Spread and pinch your fingers on-screen (those fancy moves described in Chapter 2) to zoom in and out of a photo. Drag your finger around on-screen to pan through a zoomed-in photo.
Flick your finger horizontally across the screen in either direction to scroll through your pictures at high speeds. You can show off your vacation photos really fast this way (your friends will thank you).
Rotate the iPad to have horizontal photos fill the width of the screen or to have vertical photos fill its height.
With a photo open, tap the iPad's glass to display a strip of itsy-bitsy thumbnails of all the photos in the current album at the bottom of the screen. Tap or slide to a thumbnail to jump to a particular picture.

When you tap the ^ icon in the menu bar, you can set a photo as wallpaper, assign a picture to your iPad's Contact's program, send a pic to MobileMe, or start a photo slideshow. To get back to your library, tap the Photos or album-name button at the top of the screen.
Email Photos If you want to share your photographic joy, you can email one or a bunch of pictures right from the Photos program:
One photo. To email the photo currently on-screen, tap the iPad's glass to make the photo controls appear, and then tap the ^ icon in the upper-right corner. Tap the Email Photo button. The mail program attaches the photo to a new message, ready for you to address.
Multiple photos. To email a bunch of pictures at once, tap open the album containing the photos. Tap the ^ icon in the top-right corner and then tap the pictures you want to send (blue checkmarks appear in the corner of the thumbnails to show you've selected them). Tap the Email button to attach them to a new message. If you have a draft message in progress, tap the Copy button, then switch to the mail program, open your message, and hold down your finger until the Paste button appears. Tap it to paste in the pictures.

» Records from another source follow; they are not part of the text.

(** Nothing is left anywhere in a direction whose receiver is reading. *)
Lemma direction_quiet s w r sent :
  direction s w [] r sent -> input (out_buffer w) = [] -> read_task (reader r) <> None ->
  incoming_feeder r = sent.
Proof.
  intros (todo&unsent&->&_&[Hwf Hst]&(_&n&_&->)) Hi Ht.
  rewrite Hi in Hst. unfold zdrop in Hst. rewrite drop_nil in Hst.
  destruct Hst as [[? _]|(pend&[_ Hrec]&Hinc&Hs)]; [done|].
  destruct (read_task (reader r)) as [task|]; [|done]. destruct Hrec as (m&_&->&_).
  rewrite !app_nil_r in Hs. destruct todo as [|m' todo]; [by rewrite app_nil_r|].
  cbn [incomplete] in Hinc. rewrite <- Hs in Hinc. unfold stream_bytes in Hinc.
  cbn in Hinc. rewrite zlen_app in Hinc. pose proof (zlen_nonneg (concat (map (packet_bytes s) todo))). lia.
Qed.

(** C5: Two peers over a wire that loses nothing: whatever order the events of both
    come in, no operation faults or spins, each side has received a prefix of what
    the other side's [send] accepted, in order and once each, whatever errors the
    streams report; and when nothing is buffered or in flight and the receiver
    waits for bytes, it has received all of it. *)
Theorem peer_link_delivers inb_a outb_a inb_b outb_b k evs :
  fresh inb_a -> fresh outb_a -> fresh inb_b -> fresh outb_b -> ab k = [] -> ba k = [] ->
  Forall link_event_ok evs ->
  exists l, (l ← link_start inb_a outb_a inb_b outb_b k; link_run evs l) = Ret l /\
    incoming_feeder (receiver (peer_b l)) `prefix_of` sent_a l /\
    incoming_feeder (receiver (peer_a l)) `prefix_of` sent_b l /\
    (input (out_buffer (sender (peer_a l))) = [] -> ab (wire l) = [] ->
     read_task (reader (receiver (peer_b l))) <> None ->
     incoming_feeder (receiver (peer_b l)) = sent_a l) /\
    (input (out_buffer (sender (peer_b l))) = [] -> ba (wire l) = [] ->
     read_task (reader (receiver (peer_a l))) <> None ->
     incoming_feeder (receiver (peer_a l)) = sent_b l).
Proof.
  intros Hia Hoa Hib Hob Hab Hba Hevs.
  destruct (link_start_ok inb_a outb_a inb_b outb_b k) as (l0&->&Hl0); [done..|].
  rewrite bind_ret. destruct (link_run_ok evs l0 Hl0 Hevs) as (l&->&Hd1&Hd2).
  exists l. split; [done|]. pose proof Hd1 as (?&?&E1&_). pose proof Hd2 as (?&?&E2&_).
  split_and!; [rewrite E1; by eexists|rewrite E2; by eexists|..].
  - intros Hi Hf. rewrite Hf in Hd1. by apply (direction_quiet _ _ _ _ Hd1).
  - intros Hi Hf. rewrite Hf in Hd2. by apply (direction_quiet _ _ _ _ Hd2).
Qed.
End link.

(** *** A concrete wire *)
(** Two queues; a read takes at most five bytes, a write at most seven. *)
Definition queue_read (n : Z) (q : list byte) : ErrorOr Z * list byte * list byte :=
  match q with
  | [] => (IsError (recoverableError "Currently not in read ready"), [], q)
  | _ => let k := Z.min (Z.min 5 n) (zlen q) in (IsValue k, ztake k q, zdrop k q)
  end.
Definition queue_write (bytes q : list byte) : ErrorOr Z * list byte :=
  let k := Z.min 7 (zlen bytes) in (IsValue k, q ++ ztake k bytes).

Definition wire_read_a (n : Z) (k : list byte * list byte) :=
  let '(res, q) := queue_read n k.2 in (res, (k.1, q)).
Definition wire_read_b (n : Z) (k : list byte * list byte) :=
  let '(res, q) := queue_read n k.1 in (res, (q, k.2)).
Definition wire_write_a (bytes : list byte) (k : list byte * list byte) :=
  let '(res, q) := queue_write bytes k.1 in (res, (q, k.2)).
Definition wire_write_b (bytes : list byte) (k : list byte * list byte) :=
  let '(res, q) := queue_write bytes k.2 in (res, (k.1, q)).

Lemma queue_read_law n q :
  0 < n ->
  match queue_read n q with
  | (IsValue k, bytes, q') => 0 < k <= n /\ zlen bytes = k /\ q = bytes ++ q'
  | (IsError _, bytes, q') => bytes = [] /\ q' = q
  end.
Proof.
  intros Hn. destruct q as [|x q]; [done|]. unfold queue_read.
  set (l := x :: q). pose proof (zlen_pos l ltac:(done)).
  split; [lia|]. split; [apply zlen_take; lia|]. by rewrite ztake_drop.
Qed.

Lemma wire_queues_ok : wire_ok wire_read_a wire_read_b wire_write_a wire_write_b fst snd.
Proof.
  assert (Hr : forall n q k b q', queue_read n q = (k, b, q') -> 0 < n ->
    match k with
    | IsValue k => 0 < k <= n /\ zlen b = k /\ q = b ++ q'
    | IsError _ => b = [] /\ q' = q
    end).
  { intros n q k b q' E Hn. pose proof (queue_read_law n q Hn) as H. rewrite E in H.
    by destruct k. }
  unfold wire_ok, reads_law, reads_keep, writes_law, writes_keep.
  split_and!;
    [intros n [q1 q2] Hn|intros n [q1 q2]|intros bs [q1 q2] Hn|intros bs [q1 q2]
    |intros n [q1 q2] Hn|intros n [q1 q2]|intros bs [q1 q2] Hn|intros bs [q1 q2]];
    unfold wire_read_a, wire_read_b, wire_write_a, wire_write_b; cbn [fst snd].
  1, 5: destruct (queue_read _ _) as [[k b] q'] eqn:E; specialize (Hr _ _ _ _ _ E Hn); by destruct k.
  1, 4: by destruct (queue_read _ _) as [[k b] q'].
  all: unfold queue_write; cbn [fst snd]; split_and?; first [done|lia].
Qed.

(** Two small messages one way and one the other way. *)
Definition link_events : list (peer_event + peer_event) :=
  [inl (Send sample_message); inl (Send (default_message sample_schema)); inr ReadReady;
   inr (Send (MPrimitive 42)); inl WriteDone; inr ReadDone; inr ReadDone; inl ReadReady;
   inl ReadDone; inr WriteDone; inl ReadDone; inr ReadDone; inr ReadDone; inr ReadDone;
   inr ReadDone; inr ReadDone; inr ReadReady; inr ReadDone; inr ReadDone; inr ReadDone;
   inr ReadDone; inr ReadDone; inr ReadDone; inr ReadDone; inr ReadReady; inr SinkRead;
   inl WriteDone; inr ReadDone].

Definition empty_ring (n : nat) : RingBuffer := mkRing (replicate n x00) 0 0 false.

Abbreviation sample_link :=
  (l ← link_start wire_read_a wire_read_b (empty_ring 40) (empty_ring 90) (empty_ring 50)
     (empty_ring 9) ([], []);
   link_run wire_read_a wire_read_b wire_write_a wire_write_b 1000 sample_schema
     schema.UInt8 default_limits link_events l).

Ltac solve_fresh :=
  split; [vm_compute; repeat split; discriminate|split; [reflexivity|vm_compute; discriminate]].
(** ** The stream and its client *)
Section stream.
Context {K C : Type}.
Context (stream_read : Z -> K -> ErrorOr Z * list byte * K).
Context (stream_write : list byte -> K -> ErrorOr Z * K).
(** The functions of the client, on the conveyors of [readDone] (4), [writeDone]
    (5) and [onReadDisconnected] (6), and their state [C]. *)
Context (client_func : positive -> Z -> C -> thrown (ErrorOr Z) * C).
Context (client_error : positive -> Error -> C -> ErrorOr Z * C).
#[local] Abbreviation state := (AsyncIoStream * K * C)%type.
Implicit Types s : AsyncIoStream.

(** What station [i] is fed when the stream goes from [s] to [s']. *)
Definition news_for (i : nat) s s' : list (ErrorOr Z) :=
  match i with
  | 3%nat => answer <$> fed_since (read_done (read_stepper s)) (read_done (read_stepper s'))
  | 4%nat => answer <$> fed_since (write_done (write_stepper s)) (write_done (write_stepper s'))
  | 5%nat =>
      match on_read_disconnect s, on_read_disconnect s' with
      | Some m, Some n => replicate (Z.to_nat (n - m)) (IsValue 0)
      | _, _ => []
      end
  | _ => []
  end.
Definition news s s' : list (delivery Z) :=
  (pair 3%nat <$> news_for 3 s s') ++ (pair 4%nat <$> news_for 4 s s') ++
  (pair 5%nat <$> news_for 5 s s').

(** The functions of the constructor. *)
Definition event_func (ev : stream_event) (st : state)
  : outcome (thrown (ErrorOr Z) * list (delivery Z) * state) :=
  let '(s, k, c) := st in
  '(s', k) ← AsyncStream.on_event stream_read stream_write ev s k;
  Ret (Returned (IsValue 0), news s s', (s', k, c)).

Definition loop_func (f : positive) (v : Z) (st : state)
  : outcome (thrown (ErrorOr Z) * list (delivery Z) * state) :=
  match f with
  | 1%positive => event_func ReadReady st
  | 2%positive => event_func WriteReady st
  | 3%positive => event_func ReadDisconnected st
  | _ =>
      let '(s, k, c) := st in
      let '(r, c) := client_func f v c in
      Ret (r, [], (s, k, c))
  end.
Definition loop_error (f : positive) (e : Error) (st : state)
  : outcome (ErrorOr Z * list (delivery Z) * state) :=
  match f with
  | 1%positive | 2%positive | 3%positive => Ret (IsError e, [], st)   (* [PropagateError] *)
  | _ =>
      let '(s, k, c) := st in
      let '(r, c) := client_error f e c in
      Ret (r, [], (s, k, c))
  end.

(** [read_ready], [write_ready] and [read_disconnected], and the conveyors of
    [readDone], [writeDone] and [onReadDisconnected]. *)
Definition async_css : list (list (positive * positive)) :=
  [[(1, 1)]; [(2, 2)]; [(3, 3)]; [(4, 4)]; [(5, 5)]; [(6, 6)]]%positive.

(** [AsyncIoStream::read] and [write], one after the other. *)
Definition begin_tasks (memory : list byte) (b mn mx : Z) (memw : list byte) (bw len : Z)
    (f : positive) (u : unit) (st : state) : outcome (unit * list (delivery Z) * state) :=
  let '(s, k, c) := st in
  '(s', k) ← AsyncStream.read stream_read memory b mn mx s k;
  '(s', k) ← AsyncStream.write stream_write memw bw len s' k;
  Ret (tt, news s s', (s', k, c)).

(** A client sets up the stream, begins a read and a write, and polls once. *)
Definition async_start (memory : list byte) (b mn mx : Z) (memw : list byte) (bw len : Z)
    (w : world Z state) : outcome (world Z state) :=
  let base := free_base w in
  w ← open_stations async_css w;
  '(_, w) ← run (feeding base (begin_tasks memory b mn mx memw bw len) 1 tt) w;
  '(_, w) ← poll (feeding base loop_func) (feeding base loop_error) w;
  Ret w.

(** Then it polls again and again; [masks] is what epoll reports in between. *)
Definition async_client (memory : list byte) (b mn mx : Z) (memw : list byte) (bw len : Z)
    (masks : list (list Z)) (w : world Z state) : outcome (world Z state) :=
  let base := free_base w in
  w ← async_start memory b mn mx memw bw len w;
  station_rounds loop_func loop_error base (notify_stream <$> masks) w.

(** What the client makes of the elements it is given. *)
Definition client_step (c : C) (d : delivery Z) : C :=
  let f := Pos.of_succ_nat d.1 in
  match d.2 with
  | IsValue v => (client_func f v c).2
  | IsError e => (client_error f e c).2
  end.
End stream.

(** ** News *)
Section news.
Implicit Types s : AsyncIoStream.

Definition extends (old new : option (list fed)) : Prop :=
  exists l, new = (fun fs => fs ++ l) <$> old.

(** Feeders are only ever fed. *)
Definition grows s s' : Prop :=
  extends (read_done (read_stepper s)) (read_done (read_stepper s')) /\
  extends (write_done (write_stepper s)) (write_done (write_stepper s')) /\
  exists n, 0 <= n /\ on_read_disconnect s' = (fun m => m + n) <$> on_read_disconnect s.

Lemma extends_same o : extends o o.
Proof. exists []. destruct o; cbn; by rewrite ?app_nil_r. Qed.

Lemma extends_once o o' : answers_once o o' -> extends o o'.
Proof. intros [->|[x ->]]; [apply extends_same|]. exists [x]. by destruct o. Qed.

Lemma extends_trans o1 o2 o3 : extends o1 o2 -> extends o2 o3 -> extends o1 o3.
Proof.
  intros [l ->] [l' ->]. exists (l ++ l'). destruct o1; [|done]. cbn. by rewrite app_assoc.
Qed.

Lemma fed_since_extends o l : fed_since o ((fun fs => fs ++ l) <$> o) = if o is Some _ then l else [].
Proof. destruct o as [fs|]; [|done]. cbn. apply drop_app_length. Qed.

Lemma fed_since_app o1 o2 o3 :
  extends o1 o2 -> extends o2 o3 ->
  fed_since o1 o3 = fed_since o1 o2 ++ fed_since o2 o3.
Proof.
  intros [l ->] [l' ->]. destruct o1 as [fs|]; [|done]. cbn.
  by rewrite !drop_app_length, <- app_assoc, drop_app_length.
Qed.

Lemma fed_since_once o o' :
  answers_once o o' -> fed_since o o' = [] \/ exists x, fed_since o o' = [x].
Proof.
  intros [->|[x ->]]; destruct o as [fs|]; cbn; auto.
  - left. apply drop_all.
  - right. exists x. apply drop_app_length.
Qed.

Lemma fed_since_same o : fed_since o o = [].
Proof. destruct o; [apply drop_all|done]. Qed.

Lemma grows_refl s : grows s s.
Proof.
  split_and!; [apply extends_same..|]. exists 0. split; [done|].
  destruct (on_read_disconnect s); cbn; [|done]. f_equal. lia.
Qed.

Lemma grows_trans s1 s2 s3 : grows s1 s2 -> grows s2 s3 -> grows s1 s3.
Proof.
  intros (?&?&n&?&E) (?&?&m&?&E'). split_and!; [by eapply extends_trans..|].
  exists (n + m). split; [lia|]. rewrite E', E. destruct (on_read_disconnect s1); [|done].
  cbn. f_equal. lia.
Qed.

Lemma news_for_app i s1 s2 s3 :
  grows s1 s2 -> grows s2 s3 -> news_for i s1 s3 = news_for i s1 s2 ++ news_for i s2 s3.
Proof.
  intros (Hr&Hw&n&Hn&E) (Hr'&Hw'&m&Hm&E'). unfold news_for.
  destruct i as [|[|[|[|[|[|i]]]]]]; try done.
  - by rewrite <- fmap_app, <- fed_since_app.
  - by rewrite <- fmap_app, <- fed_since_app.
  - rewrite E', E. destruct (on_read_disconnect s1) as [c|]; [|done]. cbn.
    rewrite <- replicate_add. f_equal. lia.
Qed.

Lemma for_station_pair i j (l : list (ErrorOr Z)) :
  for_station i (pair j <$> l) = if decide (j = i) then l else [].
Proof.
  induction l as [|x l IH]; [by destruct (decide _)|].
  rewrite fmap_cons, for_station_cons, IH. cbn. by destruct (decide (j = i)).
Qed.
(* ===== verification/TlsTheory.v ===== *)
(** What a client of [tls.cpp] can rely on: connecting answers at most once; and
    where it cannot: a handshake that waits spins, a read overstates what it
    read. *)

From S2P Require Import Prelude Error IoHelpers Tls.

Section connect.
Context {K S I : Type} (gnutls : GnuTLS K S I).
(** What holds of a session once its handshake has succeeded. *)
Context (established : S -> K -> Prop).
(** How often the library says in a row that it would have to wait. *)
Context (patience : K -> nat) (fuel : nat).
Hypothesis handshake_established : forall s k k',
  handshake gnutls s k = (GNUTLS_E_SUCCESS, k') -> established s k'.
Hypothesis handshake_waits : forall s k ret k',
  handshake gnutls s k = (ret, k') -> ret = GNUTLS_E_AGAIN \/ ret = GNUTLS_E_INTERRUPTED ->
  (patience k' < patience k)%nat.
Hypothesis patience_bounded : forall k, (patience k < fuel)%nat.

Lemma handshake_loop_ends n s k :
  (patience k < n)%nat ->
  exists ret k', handshake_loop gnutls n s k = Ret (ret, k') /\
    (ret = GNUTLS_E_SUCCESS -> established s k').
Proof.
  revert k. induction n as [|n IH]; intros k Hn; [lia|]. cbn [handshake_loop].
  destruct (handshake gnutls s k) as [ret k'] eqn:E.
  destruct (_ && _) eqn:Hc.
  - apply andb_true_iff in Hc as [Hc _]. apply orb_true_iff in Hc. rewrite !Z.eqb_eq in Hc.
    apply IH. pose proof (handshake_waits _ _ _ _ E Hc). lia.
  - do 2 eexists. split; [done|]. intros ->. by eapply handshake_established.
Qed.

(** The states of a client after the inner connection stands. *)
Definition client_ok (st : TlsIoStream S I) (s : S) (h : TlsClientStreamHelper S I) (k : K)
  : Prop :=
  session_handle st = Some s /\
  ((feeder h = Some [] /\ stream h = Some st) \/
   (feeder h = Some [Connected st] /\ stream h = None /\ established s k) \/
   (feeder h = Some [Refused (criticalError "Couldn't create Tls connection")] /\
    stream h = None)).

Lemma turn_ok st s h k :
  client_ok st s h k -> exists h' k', turn gnutls fuel h k = Ret (h', k') /\ client_ok st s h' k'.
Proof.
  intros (Hs&Hst). unfold turn.
  destruct Hst as [[Hf E]|[(Hf&E&He)|[Hf E]]]; rewrite E.
  - rewrite Hf. unfold session. rewrite Hs, bind_ret.
    destruct (handshake_loop_ends fuel s k (patience_bounded k)) as (ret&k'&->&He).
    rewrite bind_ret. destruct (Z.eqb_spec (error_is_fatal gnutls ret) 0) as [Hz|Hz]; cbn [negb].
    + destruct (Z.eqb_spec ret GNUTLS_E_SUCCESS) as [Hr|Hr]; do 2 eexists; (split; [done|]).
      * split; [done|]. right. left. auto.
      * split; [done|]. by left.
    + unfold TlsIoStream_drop, session. rewrite Hs, !bind_ret. do 2 eexists. split; [done|].
      split; [done|]. by right; right.
  - do 2 eexists. split; [done|]. split; [done|]. right. by left.
  - do 2 eexists. split; [done|]. split; [done|]. by right; right.
Qed.

Lemma connect_turns_ok evs st s h k :
  client_ok st s h k ->
  exists h' k', connect_turns gnutls fuel evs h k = Ret (h', k') /\ client_ok st s h' k'.
Proof.
  revert h k. induction evs as [|ev evs IH]; intros h k Hok; cbn [connect_turns]; [by exists h, k|].
  assert (exists h' k', on_ready gnutls fuel ev h k = Ret (h', k') /\ client_ok st s h' k')
    as (h'&k'&->&Hok').
  { unfold on_ready. destruct ev; destruct (_ : bool); eauto using turn_ok. }
  rewrite bind_ret. by apply IH.
Qed.

(** C30: A TLS connection over a library that does not keep it waiting for ever:
    whenever the stream is ready, and however often, the client is answered at
    most once: with the stream, and then its handshake has succeeded and nothing
    has touched the session since, or with a critical error, and then the stream
    is destroyed.  When the connection below fails, it is never answered. *)
Theorem tls_connect_answers addr (r : ErrorOr I) evs k :
  exists h k', TlsNetwork_connect gnutls fuel addr r evs k = Ret (h, k') /\
    match r with
    | IsError _ => feeder h = Some [] /\ stream h = None /\ k' = k
    | IsValue inner => exists s,
        client_ok (mkTlsIoStream inner (Some s)) s h k'
    end.
Proof.
  unfold TlsNetwork_connect, connect_result. destruct r as [e|inner].
  - rewrite bind_ret. exists (newHelper (Some [])), k. split; [|done].
    induction evs as [|[] evs IH]; [done|..]; exact IH.
  - unfold on_connected. destruct (init_client gnutls k) as [s k1].
    cbn [newHelper feeder stream_reader stream_writer]. unfold setupTurn. cbn [stream].
    rewrite (assert_that_true true), !bind_ret by done.
    set (h0 := mkHelper _ _ _ _). set (k2 := transport_set _ _ _ _).
    destruct (turn_ok (mkTlsIoStream inner (Some s)) s h0 k2) as (h1&k3&->&Hok);
      [by split; [|left]|].
    rewrite bind_ret. destruct (connect_turns_ok evs _ _ h1 k3 Hok) as (h&k'&->&Hok').
    exists h, k'. split; [done|]. by exists s.
Qed.
End connect.

(** A library that follows a script: [k] is how many answers of [handshake] were
    used; sessions are numbered by when they began. *)
Definition scripted_gnutls (script : list Z) : GnuTLS nat nat Z :=
  mkGnuTLS (fun ret => if (ret =? -28) || (ret =? -52) || (0 <=? ret) then 0 else 1)
    (fun _ => "scripted") (fun _ _ k => (-10, [], k)) (fun _ _ k => (-10, k))
    (fun _ k => (nth k script (-1), Datatypes.S k)) (fun _ k => k) (fun k => (k, k))
    (fun _ _ k => k) (fun _ k => k) (fun _ k => k) (fun _ _ k => k) (fun _ _ k => k).

Lemma tls_connect_answers_witness :
  let gnutls := scripted_gnutls [-28; 5; -52; -28; 0] in
  exists h k', TlsNetwork_connect gnutls 6 "example.org" (IsValue 7)
      [Readable; Writable; Readable] 0%nat = Ret (h, k') /\
    exists s, client_ok (fun _ k => k = 5%nat) (mkTlsIoStream 7 (Some s)) s h k'.
Proof.
  apply (tls_connect_answers (scripted_gnutls [-28; 5; -52; -28; 0]) (fun _ k => k = 5%nat)
    (fun k => (5 - k)%nat) 6) with (r := IsValue 7).
  - intros _ k k' [= E <-].
    do 5 (destruct k as [|k]; [first [reflexivity|discriminate E]|]). by destruct k.
  - intros _ k ret k' [= <- <-] Hr.
    do 5 (destruct k as [|k]; [lia|]). by destruct Hr, k.
  - intros k. lia.
Defined.

(** C38: The [do ... while] around [gnutls_handshake] does not return to the event
    loop: as long as the library answers that it has to wait, [turn] calls it
    again, so that a peer that is silent after the connection was made stops the
    whole program, whatever the fuel, although both ready conveyors are set up. *)
Theorem tls_handshake_spins {K S I} (gnutls : GnuTLS K S I) (waits : S -> K -> Prop)
    (fuel : nat) (addr : string) (inner : I) (evs : list ready) (k : K) :
  (forall s k, waits s k -> exists k',
     handshake gnutls s k = (GNUTLS_E_AGAIN, k') /\ waits s k') ->
  error_is_fatal gnutls GNUTLS_E_AGAIN = 0 ->
  (let '(s, k1) := init_client gnutls k in
   waits s (transport_set gnutls s inner (session_set_verify_cert gnutls s addr
     (credentials_set gnutls s (set_default_priority gnutls s
       (server_name_set gnutls s addr k1)))))) ->
  TlsNetwork_connect gnutls fuel addr (IsValue inner) evs k = Halt Diverges.
Proof.
  intros Hw Hf Hk. unfold TlsNetwork_connect, connect_result, on_connected.
  destruct (init_client gnutls k) as [s k1].
  assert (Hloop : forall n k, waits s k -> handshake_loop gnutls n s k = Halt Diverges).
  { induction n as [|n IH]; intros k2 Hk2; [done|]. cbn [handshake_loop].
    destruct (Hw s k2 Hk2) as (k3&->&Hk3). rewrite Hf. by apply IH. }
  unfold setupTurn. cbn [newHelper stream feeder stream_reader stream_writer].
  rewrite (assert_that_true true), !bind_ret by done. unfold turn, session.
  cbn [stream feeder session_handle]. rewrite bind_ret, Hloop; done.
Qed.

Lemma tls_handshake_spins_witness :
  TlsNetwork_connect
    (mkGnuTLS (fun _ => 0) (fun _ => "Resource temporarily unavailable")
       (fun _ _ k => (-28, [], k)) (fun _ _ k => (-28, k)) (fun _ k => (-28, k))
       (fun _ k => k) (fun k => (tt, k)) (fun _ _ k => k) (fun _ k => k) (fun _ k => k)
       (fun _ _ k => k) (fun _ (_ : Z) k => k))
    1000 "example.org" (IsValue 7) [Readable] tt = Halt Diverges.
Proof.
  apply (tls_handshake_spins _ (fun _ _ => True)); [|reflexivity|exact Logic.I].
  intros s k _. by exists k.
Defined.

(** C37: A read over TLS reports the length that was asked for, whatever arrived:
    an asynchronous read of [mn] to [mx] bytes is done with [mx] after the first
    record, although only its [zlen bytes] bytes are in the caller's memory. *)
Theorem tls_read_overstates {K S I} (gnutls : GnuTLS K S I) (s : S)
    (memory bytes : list byte) (b mn mx : Z) (h : ReadHelper) (k k' : K) :
  0 <= b -> 0 < mn <= mx -> mx < size_mod -> read_task h = None ->
  record_recv gnutls s mx k = (zlen bytes, bytes, k') ->
  0 < zlen bytes < mx -> b + mx <= zlen memory ->
  AsyncIoStream_read (TlsIoStream_read gnutls s) memory b mn mx h k =
    Ret (mkReadHelper None (notify (Fed mx) (read_done h))
           (list_inserts (Z.to_nat b) bytes memory), k').
Proof.
  intros Hb Hm Hmx Ht Hr Hl Hmem. unfold AsyncIoStream_read. rewrite Ht.
  rewrite !assert_that_true, !bind_ret by (rewrite ?andb_true_iff; lia).
  unfold readStep. cbn [read_task max_length readStep_loop].
  unfold read_iteration, TlsIoStream_read. cbn [max_length min_length read_buffer read_memory
    already_read]. rewrite Hr.
  destruct (Z.ltb_spec (zlen bytes) 0) as [|_]; [lia|].
  destruct (Z.eqb_spec (zlen bytes) 0) as [|_]; [lia|].
  rewrite mem_write_ok, bind_ret by lia.
  rewrite (proj2 (Z.leb_le mn mx)), (proj2 (Z.leb_le mx mx)) by lia.
  cbn [andb]. rewrite bind_ret. wsimp. rewrite Z.add_0_r. by destruct (Z.to_nat mx).
Qed.

Lemma tls_read_overstates_witness :
  let gnutls := mkGnuTLS (fun _ => 0) (fun _ => "none")
    (fun (_ : unit) n q => (Z.min n 3, ztake 3 q, zdrop 3 q)) (fun _ _ k => (-28, k))
    (fun _ k => (0, k)) (fun _ k => k) (fun k => (tt, k)) (fun _ _ k => k) (fun _ k => k)
    (fun _ k => k) (fun _ _ k => k) (fun _ (_ : Z) k => k) in
  AsyncIoStream_read (TlsIoStream_read gnutls tt) (replicate 8 x00) 0 1 8
    (mkReadHelper None (Some []) []) [x61; x62; x63] =
  Ret (mkReadHelper None (Some [Fed 8]) [x61; x62; x63; x00; x00; x00; x00; x00], []).
Proof.
  intros gnutls.
  apply (tls_read_overstates gnutls tt (replicate 8 x00) [x61; x62; x63] 0 1 8
    (mkReadHelper None (Some []) []) [x61; x62; x63] []); [lia|lia|reflexivity|reflexivity|
    reflexivity|vm_compute; by split|vm_compute; discriminate].
Defined.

Delete Photos You have two ways to delete photos from your iPad. If you synced photo albums from iTunes, connect the iPad to the computer, open iTunes, hit the Photos tab, and turn off the checkboxes by those albums. Click Apply and then Sync to 'unsync," or remove, those pix from the iPad's gallery.
If you have pictures in your Saved Photos album you want to ditch, you can delete a currently open picture by tapping the T icon and then tapping the Delete Photo button. To delete multiple pictures from the Saved Photos thumbnail view, tap the ^ icon, then tap the unwanted pictures to assign the Blue Checkmarks of Selection. Tap the small red Delete button on the top-left side of the menu bar. There's a blue Cancel button on the other side of the menu bar if you change your mind.